Curcumin analog L48H37 induces apoptosis through ROS-mediated endoplasmic reticulum stress and STAT3 pathways in human lung cancer cells.

Lung cancer is the leading cause of cancer-related deaths. Curcumin is a well-known natural product with anticancer ability, however, its poor bioavailability and pharmacokinetic profiles have limited its application in anticancer therapy. Previously, we reported that L48H37, a novel analog of curcumin with higher bioavailability, ameliorated LPS-induced inflammation, but the anticancer effect of L48H37 is still unknown. In the present study, we have investigated the effects of L48H37 in human lung cancer cells. Our results show that L48H37 decreases lung cancer cell growth and colony formation. These alterations were mediated through induction of G2/M cell cycle arrest and apoptosis in lung cancer cells. After L48H37 treatment, ER stress-related proteins were increased, and the expression of p-STAT3 was decreased in a dose-dependent manner. L48H37 also induced the accumulation of ROS in lung cancer cells, and pretreatment with NAC could fully reverse L48H37-induced reactive oxygen species (ROS) increase.
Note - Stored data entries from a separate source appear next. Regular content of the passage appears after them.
(** a fresh object that is neither closing nor final and has no downstream *)
Lemma close_inv_alloc w sp :
  close_inv w ->
  _downstream sp = [] -> _process_final sp = false -> _process_close_queue sp = false ->
  (forall u, _upstream sp = Some u -> (u < next_pid w)%nat) ->
  close_inv {| heap := <[next_pid w := sp]> (heap w); next_pid := S (next_pid w);
               tasks := tasks w; trace := trace w |}.
Proof.
  intros [Hdom Hup Holder Hcl Hent Hdown Hfin Hcq Hord] Hds Hf Hc Hu.
  assert (Hfresh : heap w !! next_pid w = None).
  { destruct (heap w !! next_pid w) as [sx|] eqn:E; [|reflexivity].
    apply Hdom in E. lia. }
  assert (Hlk : forall x sx, <[next_pid w := sp]> (heap w) !! x = Some sx ->
                  (x = next_pid w /\ sx = sp) \/ (x <> next_pid w /\ heap w !! x = Some sx)).
  { intros x sx Hx. destruct (decide (x = next_pid w)) as [->|Hne].
    - rewrite lookup_insert_eq in Hx. injection Hx as <-. auto.
    - rewrite lookup_insert_ne in Hx by congruence. auto. }
  split; cbn [heap next_pid tasks trace].
  - intros x sx Hx. destruct (Hlk x sx Hx) as [[-> _]|[_ Hx0]]; [lia|]. apply Hdom in Hx0. lia.
  - intros x sx u Hx Hxu. destruct (Hlk x sx Hx) as [[-> ->]|[_ Hx0]].
    + apply Hu in Hxu. lia.
    + specialize (Hup x sx u Hx0 Hxu). lia.
  - intros x sx u Hx Hxu. destruct (Hlk x sx Hx) as [[-> ->]|[_ Hx0]]; [auto|eauto].
  - intros p Hp. apply Hcl in Hp. lia.
  - intros q sq x Hq Hin.
    destruct (Hlk q sq Hq) as [[-> ->]|[_ Hq0]].
    + rewrite Hds in Hin. inversion Hin.
    + specialize (Hent q sq x Hq0 Hin). lia.
  - intros q sq x sx Hq Hin Hx.
    destruct (Hlk q sq Hq) as [[-> ->]|[_ Hq0]].
    + rewrite Hds in Hin. inversion Hin.
    + destruct (Hlk x sx Hx) as [[-> ->]|[_ Hx0]]; [|eauto].
      specialize (Hent q sq _ Hq0 Hin). lia.
  - intros q sq Hq Hqf Hh.
    destruct (Hlk q sq Hq) as [[-> ->]|[_ Hq0]]; [congruence|eauto].
  - intros x sx u su Hx Hxu Hsu Hxc Hh.
    destruct (Hlk x sx Hx) as [[-> ->]|[_ Hx0]]; [congruence|].
    destruct (Hlk u su Hsu) as [[-> ->]|[_ Hu0]]; [|eauto].
    specialize (Hup x sx _ Hx0 Hxu). lia.
  - intros pre post x sx u su Htr Hx Hxu Hsu Hh.
    destruct (Hlk x sx Hx) as [[-> ->]|[_ Hx0]].
    + assert (1 <= closes (next_pid w) (trace w))%nat.
      { rewrite Htr, closes_app. cbn. rewrite Nat.eqb_refl. lia. }
      apply Hcl in H. lia.
    + destruct (Hlk u su Hsu) as [[-> ->]|[_ Hu0]]; [|eauto].
      specialize (Hup x sx _ Hx0 Hxu). lia.
Qed.

(** *** Member functions that keep the close protocol *)

Lemma preserves_ret {A} (a : A) : preserves (@ret V St A a).
Proof. intros w a' w' Hinv [= _ <-]. exact Hinv. Qed.

Lemma preserves_fail {A} f : preserves (@fail V St A f).
Proof. intros w a w' _ [=]. Qed.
Blocking ROS was able to reverse L48H37-induced endoplasmic reticulum (ER) stress, cell cycle arrest, and apoptosis. Finally, we show that L48H37 inhibits the growth of lung cancer xenografts without exhibiting toxicity. Treatment of mice bearing human lung cancer xenografts with L48H37 was also associated with indices of ER stress activation. In summary, our results provide evidence for a novel anti-tumor candidate for the treatment of lung cancer.